Appearance: Tony is a pale brunette, not classically handsome and a bit baby-faced, but cute-ish if you look sideways and don’t mind the exhausted-and-haggard look. He has a big nose and puppy eyes and his hair is always a little too long and out of place. He’s on the tall side of medium but very thin, thanks to his poorly-thought-out way of doing magic, and his clothes usually don’t fit very well, as much because he doesn’t care as because he keeps going down a size every time he’s got to fire a fireball at a demon. He delights in annoying people who equate gay with fashion sense.
PB: Alex Turner

Samples
Log Sample:
Tony flipped hurriedly through the script. He’d been handed the thing about five minutes before shooting, as regularly occurred. He’d been around two years and had his job title incrementally upgraded twice, but he was still generally mistaken for a PA, even by his nearest and dearest.
He needed the victim of the week on set in approximately negative five minutes. He hurried around a floodlight that definitely wasn’t where it was supposed to be, ran past the bathroom with its “DON’T
“We’re ready to shoot, uh... Lisa? Lisa. Try and look a little more drained than last take, okay? The licht has already devoured most of your soul. That’s not the sexy kind of undead.” He would know.
She gave him a poisonous look and stormed out.

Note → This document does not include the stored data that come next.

(** The [for] loop of [send_reminders]: [continue] on a paused client,
    [break] on [RateLimitExceeded], [failed += 1] on anything else. *)
Fixpoint send_loop (reminders : list Reminder) (st : St) (m : Sd) (c : Counts)
    : Counts * St * Sd :=
  match reminders with
  | [] => (c, st, m)
  | reminder :: rest =>
      let invoice := r_invoice reminder in
      if is_paused st (client invoice) then send_loop rest st m c
      else
        match send_collection_reminder m (email invoice) (r_template reminder) invoice with
        | (Returned, m') =>
            let st' := record_email_sent st (client invoice) (number invoice)
                         (r_rule reminder) in
            send_loop rest st' m' (mkCounts (S (sent c)) (failed c) (rate_limited c))
        | (RaisedRateLimitExceeded, m') =>
            (mkCounts (sent c) (failed c) (S (rate_limited c)), st, m')
        | (RaisedException msg, m') =>
            let st' := record_email_failed st (client invoice) (number invoice)
                         (r_rule reminder) msg in
            send_loop rest st' m' (mkCounts (sent c) (S (failed c)) (rate_limited c))
        end
  end.

Definition send_reminders (now : Z) (batch_size : Z) (st : St) (m : Sd)
    : Counts * St * Sd :=
  let reminders := get_due_reminders now (get_all_unpaid st) in
  send_loop (slice_to batch_size reminders) st m (mkCounts 0 0 0).

(** A sender with [n] sends left in its window: it returns [n] times and
    then raises [RateLimitExceeded]. *)
Fixpoint sends_left (n : nat) (m : Sd) : Prop :=
  match n with
  | O => forall to tpl inv, exists m',
        send_collection_reminder m to tpl inv = (RaisedRateLimitExceeded, m')
  | S k => forall to tpl inv, exists m',
        send_collection_reminder m to tpl inv = (Returned, m') /\ sends_left k m'
  end.

Definition counts_of (out : Counts * St * Sd) : Counts := fst (fst out).

Definition nobody_paused (st : St) : Prop := forall c, is_paused st c = false.
End SendReminders.

(** The state manager of the unit tests: fixed answers, calls recorded. *)
Record MockState := mkMock {
  mock_unpaid : list Invoice;
  mock_paused : list string;
  mock_sent : list (string * string * string);
  mock_failed : list (string * string * string * string)
}.

#[export] Instance MockStateManager : StateManager MockState := {
  get_all_unpaid s := mock_unpaid s;
  is_paused s c := bool_decide (c ∈ mock_paused s);
  record_email_sent s c n r :=
    mkMock (mock_unpaid s) (mock_paused s) (mock_sent s ++ [(c, n, r)]) (mock_failed s);
  record_email_failed s c n r e :=
    mkMock (mock_unpaid s) (mock_paused s) (mock_sent s) (mock_failed s ++ [(c, n, r, e)])
}.

(** The sender of scripts/collections-emailer.py: [sent_count] and a
    ceiling of twenty. *)
Definition stub_send (sent_count : nat) : SendResult * nat :=
  if (20 <=? sent_count)%nat then (RaisedRateLimitExceeded, sent_count)
  else (Returned, S sent_count).

#[export] Instance StubSender : EmailSender nat := {
  send_collection_reminder sent_count _ _ _ := stub_send sent_count
}.

(** The spec's reading of a rule: the days until due equal the rule's
    offset, [days_before_due] or minus [days_after_due]. *)
Definition offset_due (rule : ReminderRule) (d : Z) : bool :=
  match days_before_due rule with
  | Some k =>
      (d =? k) || match days_after_due rule with
                  | Some j => d =? - j
                  | None => false
                  end
  | None =>
      match days_after_due rule with
      | Some j => d =? - j
      | None => false
      end
  end.

(** The same invoice with another [reminder_log]. *)
Definition with_reminder_log (log : list string) (invoice : Invoice) : Invoice :=
  mkInvoice (number invoice) (client invoice) (email invoice) (due_date invoice)
    (amount invoice) log.

(** Worked examples: invoices due three days after [noon]. *)
Definition noon : Z := 1770811200000000.

Definition due_in_three_days (k : nat) (log : list string) : Invoice :=
  mkInvoice ("INV-" +:+ pretty k) ("Client " +:+ pretty k)
    ("client" +:+ pretty k +:+ "@example.com")
    (noon + 3 * MICROSECONDS_PER_DAY) (1000 # 1) log.

Definition twenty_one_due : MockState :=
  mkMock (map (fun k => due_in_three_days k []) (seq 0 21)) [] [] [].

(** A reminder whose client is not paused in state [st]. *)
Section Batch.
Context {St : Type} `{StateManager St}.

Definition unpaused (st : St) (r : Reminder) : bool :=
  negb (is_paused st (client (r_invoice r))).
End Batch.

(** Worked example: two invoices due in three days, the client of the
    first one paused. *)
Definition one_paused : MockState :=
  mkMock [due_in_three_days 1 []; due_in_three_days 2 []] ["Client 1"] [] [].


End Scheduler.

(* ===================================================================== *)
(** ** auth/rate_limiter.py *)
(* ===================================================================== *)

Module RateLimiter.

#[local] Open Scope Q_scope.

(** Comparisons of clock readings, as booleans. *)
Definition Qltb (x y : Q) : bool := negb (Qle_bool y x).

Record RateLimitConfig := mkConfig {
  max_per_cycle : Z;
  cycle_seconds : Z;
  max_per_day : Z;
  day_seconds : Z
}.

Definition default_config : RateLimitConfig := mkConfig 20 60 100 86400.

(** The fields of [TokenBucketRateLimiter] (the mutex apart). *)
Record Limiter := mkLimiter {
  config : RateLimitConfig;
  _daily_tokens : Z;
  _daily_last_refill : Q;
  _cycle_queue : list Q;
  _cycle_window_start : Q
}.

(** [__init__]; [now] is the reading of [time.time()]. *)
Definition init (cfg : RateLimitConfig) (now : Q) : Limiter :=
  mkLimiter cfg (max_per_day cfg) now [] now.

Definition _refill_daily_tokens (now : Q) (l : Limiter) : Limiter :=
  if Qle_bool (inject_Z (day_seconds (config l))) (now - _daily_last_refill l)
  then mkLimiter (config l) (max_per_day (config l)) now
         (_cycle_queue l) (_cycle_window_start l)
  else l.

(** The [while] loop of [_cleanup_cycle_queue]: [popleft] as long as the
    head is older than the cutoff. *)
Fixpoint popleft_expired (cutoff_time : Q) (queue : list Q) : list Q :=
  match queue with
  | [] => []
  | t :: rest =>
      if Qltb t cutoff_time then popleft_expired cutoff_time rest else queue
  end.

Tony caught himself watching her shadow for any unusual flickering. Even after so long, the studio had seen too many upheavals of reality not to be careful.
Network Sample:
[A scruffy, tired-looking young man wearing a scowl that looks stuck on addresses the network at large.]
Um... This is a long shot, but nothing about this makes a lot of sense, and that’s by my standards. Does anyone know of a Lee Nicholas here? Henry Fitzroy? Chester Bane? Victoria Nelson? Guys? Olly-olly-oxen-free! ...Just checking.
[He pauses, sighs, and shrugs.]
Barring that, a Moosehead and some decent poutine? Even bad poutine. If you have fries and gravy I’ll work it out myself.